Systems Biology

ben-lehner
Genetic Systems

Group Structure

This group is part of the EMBL/CRG Research Unit in Systems Biology
GROUP LEADER:
Ben Lehner (ICREA Research Professor)
POSTDOCTORAL RESEARCHERS:
Mirko Francesconi, Solip Park, Fran Supek, Riddhiman Dhar, Jasna Lalic, Philippe Julien, Aaron New, Benedetta Bolognesi (joint with Tartaglia lab)
PhD STUDENTS:
Adam Klosin, Kadri Reis, Marcos Pérez, Kiana Toufighi (joint with Serrano lab)
TECHNICIAN:
Cristina Hidalgo

Summary

We study the causes of phenotypic variation amongst individuals, including the distribution and effects of inherited genetic variation, epigenetic variation (environmental, stochastic, inherited), and germline and somatic mutations.  As model systems we use yeast, worms and tumours.  We use both experimental and computational approaches.


Research Projects

  • Inherited genetic variation: We have developed an efficient experimental design to study the effects of inherited genetic variation on dynamic processes and have applied this to the genetic analysis of gene expression dynamics during 12 hours of the development of C. elegans (Francesconi and Lehner, Nature 2014).  We are also studying how mutations interact within and between loci to cause phenotypic variation (epistasis).
  • Epigenetic variation: We are studying the causes of early variation in gene expression amongst isogenic individuals that is important for inter-individual phenotypic variation.  We are also studying the impact of epigenetic variation on sequence evolution and vice versa (Warnecke et al.

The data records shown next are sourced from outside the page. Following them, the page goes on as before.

(* ===== verification/Ntru.v ===== *)
(** Ntru: the solver of the NTRU equation f G - g F = 12289 in [keygen.c] (lines 2300 to 3920).

    The temporary buffer of the source holds arrays one after the other; here each array is a list, and
    the moves that make room are elided.  A polynomial with big coefficients is a flat list of words, the
    integers in order; in RNS form the words of an integer are its residues modulo the first primes.
    A function that can reject its input returns an [outcome]: [Fail] is the return value 0. *)

From Stdlib Require Import ZArith Lia.
From stdpp Require Import base numbers list.
From S2P Require Import Prelude NumberTheory Polynomial Butterfly Modp Primes ModpNtt Zint Crt Bezout Fpr Fft FftTable PolyBig.

Definition MAX_BL_SMALL : list nat := [1; 1; 2; 2; 4; 7; 14; 27; 53; 106; 209]%nat.
Definition MAX_BL_LARGE : list nat := [2; 2; 5; 7; 12; 21; 40; 78; 157; 308]%nat.
Definition BITLENGTH : list (Z * Z) :=
  [(4, 0); (11, 1); (24, 1); (50, 1); (102, 1); (202, 2); (401, 4); (794, 5); (1577, 8); (3138, 13); (6308, 25)].
Definition DEPTH_INT_FG : nat := 4.

(** * The polynomials f and g at each depth *)

(** [modp_set] on every coefficient. *)
Definition residues (f : list Z) (n : nat) (p : Z) : list Z := (fun u => modp_set (f !!! u) p) <$> seq 0 n.

(** The products of the values at opposite points, in column [u] of [fd]. *)
Definition norm_column (t1 : list Z) (hn tlen u : nat) (p p0i R2 : Z) (fd : list Z) : list Z :=
  for_up 0 hn (fun v fd =>
    let w0 := t1 !!! (2 * v + 0)%nat in
    let w1 := t1 !!! (2 * v + 1)%nat in
    <[(u + v * tlen)%nat := modp_montymul (modp_montymul w0 w1 p p0i) R2 p p0i]> fd) fd.

(** The first words of f (or g): the input residues are used directly. *)
Definition fg_first (in_ntt out_ntt : bool) (logn slen tlen u : nat) (st : list Z * list Z) : list Z * list Z :=
  let '(fs, fd) := st in
  let n := (2 ^ logn)%nat in
  let hn := (n / 2)%nat in
  let p := sp_p (PRIMES !!! u) in
  let p0i := modp_ninv31 p in
  let R2 := modp_R2 p p0i in
  let '(gm, igm) := modp_mkgm2 (replicate n 0) (replicate n 0) logn (sp_g (PRIMES !!! u)) p p0i in
  let t1 := (fun v => fs !!! (u + v * slen)%nat) <$> seq 0 n in
  let t1 := if in_ntt then t1 else modp_NTT2 t1 gm logn p p0i in
  let fd := norm_column t1 hn tlen u p p0i R2 fd in
  let fs := if in_ntt then splice u (fun x => modp_iNTT2_ext x slen igm logn p p0i) fs else fs in
  let fd := if out_ntt then fd else splice u (fun x => modp_iNTT2_ext x tlen igm (logn - 1) p p0i) fd in
  (fs, fd).

(** The remaining words: reductions of the rebuilt integers. *)
Definition fg_next (out_ntt : bool) (logn slen tlen : nat) (fs : list Z) (u : nat) (fd : list Z) : list Z :=
  let n := (2 ^ logn)%nat in
  let hn := (n / 2)%nat in
  let p := sp_p (PRIMES !!! u) in
  let p0i := modp_ninv31 p in
  let R2 := modp_R2 p p0i in
  let Rx := modp_Rx_value (Z.of_nat slen) p p0i R2 in
  let '(gm, igm) := modp_mkgm2 (replicate n 0) (replicate n 0) logn (sp_g (PRIMES !!! u)) p p0i in
  let t1 := (fun v => zint_mod_small_signed (drop (v * slen) fs) slen p p0i R2 Rx) <$> seq 0 n in
  let t1 := modp_NTT2 t1 gm logn p p0i in
  let fd := norm_column t1 hn tlen u p p0i R2 fd in
  if out_ntt then fd else splice u (fun x => modp_iNTT2_ext x tlen igm (logn - 1) p p0i) fd.

(** One of the two polynomials: the source interleaves the same work on f and on g. *)
Definition make_fg_step_one (fs : list Z) (logn depth : nat) (in_ntt out_ntt : bool) : list Z :=
  let n := (2 ^ logn)%nat in
  let hn := (n / 2)%nat in
  let slen := MAX_BL_SMALL !!! depth in
  let tlen := MAX_BL_SMALL !!! (depth + 1)%nat in
  let '(fs, fd) := for_up 0 slen (fg_first in_ntt out_ntt logn slen tlen) (fs, replicate (hn * tlen) 0) in
  let '(fs, _) := zint_rebuild_CRT fs slen slen n PRIMES true (replicate slen 0) in
  for_up slen tlen (fg_next out_ntt logn slen tlen fs) fd.

Definition make_fg_step (fg : list Z * list Z) (logn depth : nat) (in_ntt out_ntt : bool) : list Z * list Z :=
  (make_fg_step_one fg.1 logn depth in_ntt out_ntt, make_fg_step_one fg.2 logn depth in_ntt out_ntt).

Definition make_fg (f g : list Z) (logn depth : nat) (out_ntt : bool) : list Z * list Z :=
  let n := (2 ^ logn)%nat in
  let p := sp_p (PRIMES !!! 0%nat) in
  let ft := residues f n p in
  let gt := residues g n p in
  if (depth =? 0)%nat then
    if out_ntt then
      let p0i := modp_ninv31 p in
      let '(gm, igm) := modp_mkgm2 (replicate n 0) (replicate n 0) logn (sp_g (PRIMES !!! 0%nat)) p p0i in
      (modp_NTT2 ft gm logn p p0i, modp_NTT2 gt gm logn p p0i)
    else (ft, gt)
  else if (depth =? 1)%nat then make_fg_step (ft, gt) logn 0 false out_ntt
  else
    let fg := make_fg_step (ft, gt) logn 0 false true in
    let fg := for_up 1 (depth - 1) (fun d fg => make_fg_step fg (logn - d) d true true) fg in
    make_fg_step fg (logn - depth + 1) (depth - 1) true out_ntt.

(** * The deepest level *)

Definition solve_NTRU_deepest (logn_top : nat) (f g : list Z) : outcome (list Z * list Z) :=
  let len := MAX_BL_SMALL !!! logn_top in
  let '(fp, gp) := make_fg f g logn_top logn_top false in
  let '(fgp, _) := zint_rebuild_CRT (fp ++ gp) len len 2 PRIMES false (replicate len 0) in
  let fp := take len fgp in
  let gp := drop len fgp in
  '(r, Gp, Fp) ← no_fail (zint_bezout fp gp len);
  fail_if (r =? 0);;
  let '(cc, Fp) := zint_mul_small Fp len 12289 in
  fail_if (negb (cc =? 0));;
  let '(cc, Gp) := zint_mul_small Gp len 12289 in
  fail_if (negb (cc =? 0));;
  Done (Fp, Gp).

(** * Unreduced F and G *)

(** The integers of [Fd], reduced modulo the first [llen] primes, as [hn] integers of [llen] words. *)
Definition reduce_deeper (Fd : list Z) (n hn dlen llen : nat) : list Z :=
  for_up 0 llen (fun u Ft =>
    let p := sp_p (PRIMES !!! u) in
    let p0i := modp_ninv31 p in
    let R2 := modp_R2 p p0i in
    let Rx := modp_Rx_value (Z.of_nat dlen) p p0i R2 in
    for_up 0 hn (fun v Ft => <[(u + v * llen)%nat := zint_mod_small_signed (drop (v * dlen) Fd) dlen p p0i R2 Rx]> Ft) Ft)
    (replicate (n * llen) 0).

(** Column [u] of [Ft] becomes F'(x^2) times the values [gx] of the other polynomial at the opposite
    points, and is transformed back. *)
Definition lift_column (gx gm igm : list Z) (logn llen u : nat) (p p0i R2 : Z) (Ft : list Z) : list Z :=
  let hn := (2 ^ logn / 2)%nat in
  let Fp := (fun v => Ft !!! (u + v * llen)%nat) <$> seq 0 hn in
  let Fp := modp_NTT2 Fp gm (logn - 1) p p0i in
  let Ft := for_up 0 hn (fun v Ft =>
    let gtA := gx !!! (2 * v + 0)%nat in
    let gtB := gx !!! (2 * v + 1)%nat in
    let mFp := modp_montymul (Fp !!! v) R2 p p0i in
    let x := (u + 2 * v * llen)%nat in
    let Ft := <[x := modp_montymul gtB mFp p p0i]> Ft in
    <[(x + llen)%nat := modp_montymul gtA mFp p p0i]> Ft) Ft in
  splice u (fun x => modp_iNTT2_ext x llen igm logn p p0i) Ft.

(** One prime of the loop of [solve_NTRU_intermediate]. *)
Definition intermediate_prime (logn slen llen u : nat) (st : list Z * list Z * list Z * list Z) : list Z * list Z * list Z * list Z :=
  let '(ft, gt, Ft, Gt') := st in
  let n := (2 ^ logn)%nat in
  let p := sp_p (PRIMES !!! u) in
  let p0i := modp_ninv31 p in
  let R2 := modp_R2 p p0i in
  let '(ft, gt) :=
    if (u =? slen)%nat
    then ((zint_rebuild_CRT ft slen slen n PRIMES true (replicate slen 0)).1, (zint_rebuild_CRT gt slen slen n PRIMES true (replicate slen 0)).1)
    else (ft, gt) in
  let '(gm, igm) := modp_mkgm2 (replicate n 0) (replicate n 0) logn (sp_g (PRIMES !!! u)) p p0i in
  let '(fx, gx, ft, gt) :=
    if (u <? slen)%nat then
      ((fun v => ft !!! (u + v * slen)%nat) <$> seq 0 n, (fun v => gt !!! (u + v * slen)%nat) <$> seq 0 n,
       splice u (fun x => modp_iNTT2_ext x slen igm logn p p0i) ft, splice u (fun x => modp_iNTT2_ext x slen igm logn p p0i) gt)
    else
      let Rx := modp_Rx_value (Z.of_nat slen) p p0i R2 in
      let fx := (fun v => zint_mod_small_signed (drop (v * slen) ft) slen p p0i R2 Rx) <$> seq 0 n in
      let gx := (fun v => zint_mod_small_signed (drop (v * slen) gt) slen p p0i R2 Rx) <$> seq 0 n in
      (modp_NTT2 fx gm logn p p0i, modp_NTT2 gx gm logn p p0i, ft, gt) in
  (ft, gt, lift_column gx gm igm logn llen u p p0i R2 Ft, lift_column fx gm igm logn llen u p p0i R2 Gt').

(** * Babai's reduction *)

(** [while (dc != 0)]: [pt] to the power [dc]. *)
Fixpoint pow_loop (fuel : nat) (dc pt pdc : Z) : Z :=
  match fuel with
  | O => pdc
  | S fuel =>
      if dc =? 0 then pdc
      else
        let pdc := if negb ((dc .& 1) =? 0) then fpr_mul pdc pt else pdc in
        pow_loop fuel (dc .>> 1) (fpr_sqr pt) pdc
  end.

(** The rounded coefficients of k: [None] when one is out of the range of 32 bits. *)
Fixpoint round_k (rt2 : list Z) (pdc : Z) : option (list Z) :=
  match rt2 with
  | [] => Some []
  | z :: rt2 =>
      let xv := fpr_mul z pdc in
      if (fpr_lt fpr_mtwo31m1 xv =? 0) || (fpr_lt xv fpr_ptwo31m1 =? 0) then None
      else k ← round_k rt2 pdc; Some (i32 (fpr_rint xv) :: k)
  end.

Definition truncated_length (len : nat) : nat := if (10 <? len)%nat then 10%nat else len.

(** [for (;;)]: the scale of k goes down by 25 at each turn. *)
Fixpoint babai_loop (fuel : nat) (logn depth slen llen : nat) (ft gt rt3 rt4 rt5 : list Z) (scale_fg maxbl_fg : Z)
    (FGlen : nat) (maxbl_FG scale_k : Z) (Ft Gt' : list Z) : outcome (nat * list Z * list Z) :=
  match fuel with
  | O => Stuck
  | S fuel =>
      let rlen := truncated_length FGlen in
      let scale_FG := 31 * Z.of_nat (FGlen - rlen) in
      let rt1 := poly_big_to_fp (drop (FGlen - rlen) Ft) rlen llen logn in
      let rt2 := poly_big_to_fp (drop (FGlen - rlen) Gt') rlen llen logn in
      let rt1 := FFT rt1 logn in
      let rt2 := FFT rt2 logn in
      let rt1 := poly_mul_fft rt1 rt3 logn in
      let rt2 := poly_mul_fft rt2 rt4 logn in
      let rt2 := poly_add rt2 rt1 logn in
      let rt2 := poly_mul_autoadj_fft rt2 rt5 logn in
      let rt2 := iFFT rt2 logn in
      let dc := scale_k - scale_FG + scale_fg in
      let '(dc, pt) := if dc <? 0 then (- dc, fpr_two) else (dc, fpr_onehalf) in
      let pdc := pow_loop 32 dc pt fpr_one in
      match round_k rt2 pdc with
      | None => Fail
      | Some k =>
          let sch := Z.to_nat (scale_k / 31) in
          let scl := scale_k mod 31 in
          let '(Ft, Gt') :=
            if (depth <=? DEPTH_INT_FG)%nat
            then (poly_sub_scaled_ntt Ft FGlen llen ft slen slen k sch scl logn,
                  poly_sub_scaled_ntt Gt' FGlen llen gt slen slen k sch scl logn)
            else (poly_sub_scaled Ft FGlen llen ft slen slen k sch scl logn,
                  poly_sub_scaled Gt' FGlen llen gt slen slen k sch scl logn) in
          let new_maxbl_FG := scale_k + maxbl_fg + 10 in
          let '(maxbl_FG, FGlen) :=
            if new_maxbl_FG <? maxbl_FG
            then (new_maxbl_FG, if new_maxbl_FG + 31 <=? Z.of_nat FGlen * 31 then (FGlen - 1)%nat else FGlen)
            else (maxbl_FG, FGlen) in
          if scale_k <=? 0 then Done (FGlen, Ft, Gt')
          else babai_loop fuel logn depth slen llen ft gt rt3 rt4 rt5 scale_fg maxbl_fg FGlen maxbl_FG (Z.max (scale_k - 25) 0) Ft Gt'
      end
  end.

PLoS Comput Biol 2013) and the impact of epigenetic variation on the evolution of gene expression (Park and Lehner, Mol Sys Biol 2013).
  • Somatic mutations: Somatic mutations are an intriguing example of how stochastic processes influence phenotypic variation amongst individuals, for example being the main cause of cancer.  We are studying somatic mutation processes, the types of mutations that contribute to cancer, their effects on gene expression and how these mutations interact.
  • Phenotypic robustness: We are studying the mechanisms that confer phenotypic robustness during development, in particular to mechanical perturbations and gene expression fluctuations.

Selected Publications

  1. Francesconi M, Lehner B.
    “The effects of genetic variation on gene expression dynamics during development.”
    Nature, doi: 10.1038/nature12772. Epub 2013 Nov 24.
  2. Lehner B.
    “Genotype to phenotype: lessons from model organisms for human genetics.”
    Nature Reviews Genetics, 14:168-78 (2013).
  3. Park S, Lehner B.
    “Epigenetic epistatic interactions constrain the evolution of gene expression.”
    Molecular Systems Biology, 9:645 (2013).
  4. Warnecke T, Becker EA, Facciotti MT, Nislow C, Lehner B.
    “Conserved substitution patterns around nucleosome footprints in eukaryotes and Archaea derive from frequent nucleosome repositioning through evolution.”
    PLoS Comput Biol, 9:e1003373 (2013).
  5. Janich P, Toufighi K, Solanas G, Luis NM, Minkwitz S, Serrano L*, Lehner B*, Benitah SA*.
    “Human epidermal stem cell function is regulated by circadian oscillations.”
    Cell Stem Cell, 13:745-53 (2013).
  6. Burga A, Lehner B.
    “Predicting phenotypic variation from genotypes, phenotypes and a combination of the two.”
    Current Opinion in Biotechnology, 24(4):803-9 (2013).